Brooke Hyland is 20 years old, and she has also hung up her dancing shoes and is enjoying a normal life. She is currently a junior at Ohio University and a member of a sorority. On her Instagram, she seems genuinely happy after abruptly leaving “Dance Moms” in Season 4.

Nia Sioux had always been the underdog, but no more. After seven years with Abby Lee, she left “Dance Moms” and pursued other opportunities in entertainment. She said, “During the show, I couldn’t take all the opportunities that I wanted to, and now since I’m off the show I’m getting to do what I want to do.” Since her exit, Nia has launched her own website, aptly titled Nia Sioux Frazier, where she shares her thoughts and insights on her blog. She has been featured on Nylon Magazine, worked with BeautyCon and is still pursuing dance.

We can’t forget about Mackenzie Ziegler, Maddie’s younger sister. She joined the “Dance Moms” team when she was only 6. Since then, Mackenzie has also made it big for herself. She designed a clothing line with JUSTICE and, like her big sis, wrote a memoir, titled “Kenzie’s Rules for Life: How to Be Happy, Healthy, and Dance to Your Own Beat.”

In the memoir, she gets real about her experience on the show. She said, “I always felt like I had to live up to people’s expectations of me.

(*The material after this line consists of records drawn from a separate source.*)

(** * Verification of the volatility-screening engine of [automation.py]

    The development embeds the pure part of [automation.py] in Rocq:
    - [filter_dates], the expiration filter;
    - [build_term_structure] and the closure [term_spline] it returns;
    - [yang_zhang], the realized-volatility estimator;
    - [compute_recommendation], the screening engine with its two providers.
    - [main], the batch driver over the earnings calendar.

    Conventions of the embedding.
    - A calendar date is its day ordinal, an integer: [strptime] and
      [strftime] with the format ["%Y-%m-%d"] are mutually inverse on
      well-formed dates, so comparing or looking up the strings is comparing
      or looking up the ordinals.
    - A finite float is a rational number, so market data (prices, strikes,
      implied volatilities, quotes, volumes) are in [Q] and arithmetic on them
      is exact.  The estimator takes logarithms and square roots, so its value
      is in [R]; a value that numpy would render as NaN or as an infinity is
      [None].
    - A Python exception is a value of [exn], and a fallible computation
      returns a [result]. *)

From Stdlib Require Import Ascii String.
From Stdlib Require Import ZArith QArith Qround Reals Lra Lia List Bool.
From Stdlib Require Import Sorting.Sorted Sorting.Permutation.
From Stdlib Require Import Qreals.
From Stdlib Require Lqa.
Import ListNotations.

Open Scope Z_scope.

(** ** Exceptions and results *)

Inductive exn : Type :=
| ValueError (msg : string)
| KeyError
| IndexError
| ZeroDivisionError
| ProviderError.

Inductive result (A : Type) : Type :=
| Ok (a : A)
| Raise (e : exn).

Arguments Ok {A} a.
Arguments Raise {A} e.

Definition bind {A B : Type} (m : result A) (k : A -> result B) : result B :=
  match m with
  | Ok a => k a
  | Raise e => Raise e
  end.

Notation "x <- m ;; k" := (bind m (fun x => k))
  (at level 61, m at next level, right associativity).

(** ** Sorting, as Python's [sorted] does it: stable, by a key. *)

Section StableSort.
Context {A : Type} (leb : A -> A -> bool).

I thought everyone was constantly judging me, watching each move and tearing it apart, nitpicking everything I did and laughing at me behind my back.” Makenzie shared how she felt she missed out on her childhood as dance consumed her life, not being able to go to parties, take part in after school activities or just hang out with her friends.

Kendall Vertes, the final official member of the ALDC, continues to dance and took part in The Irreplaceables Tour. She also has a heavy presence in the music industry. In 2015, her premier music video “Wear ‘Em Out” beat Taylor Swift’s “Bad Blood” on iTunes.

Miller and the “Dance Moms” squad will not soon be forgotten. Although a “Dance Moms” reunion seems unlikely, who knows? For right now, the girls are living their lives, and as for Miller? We’ll see.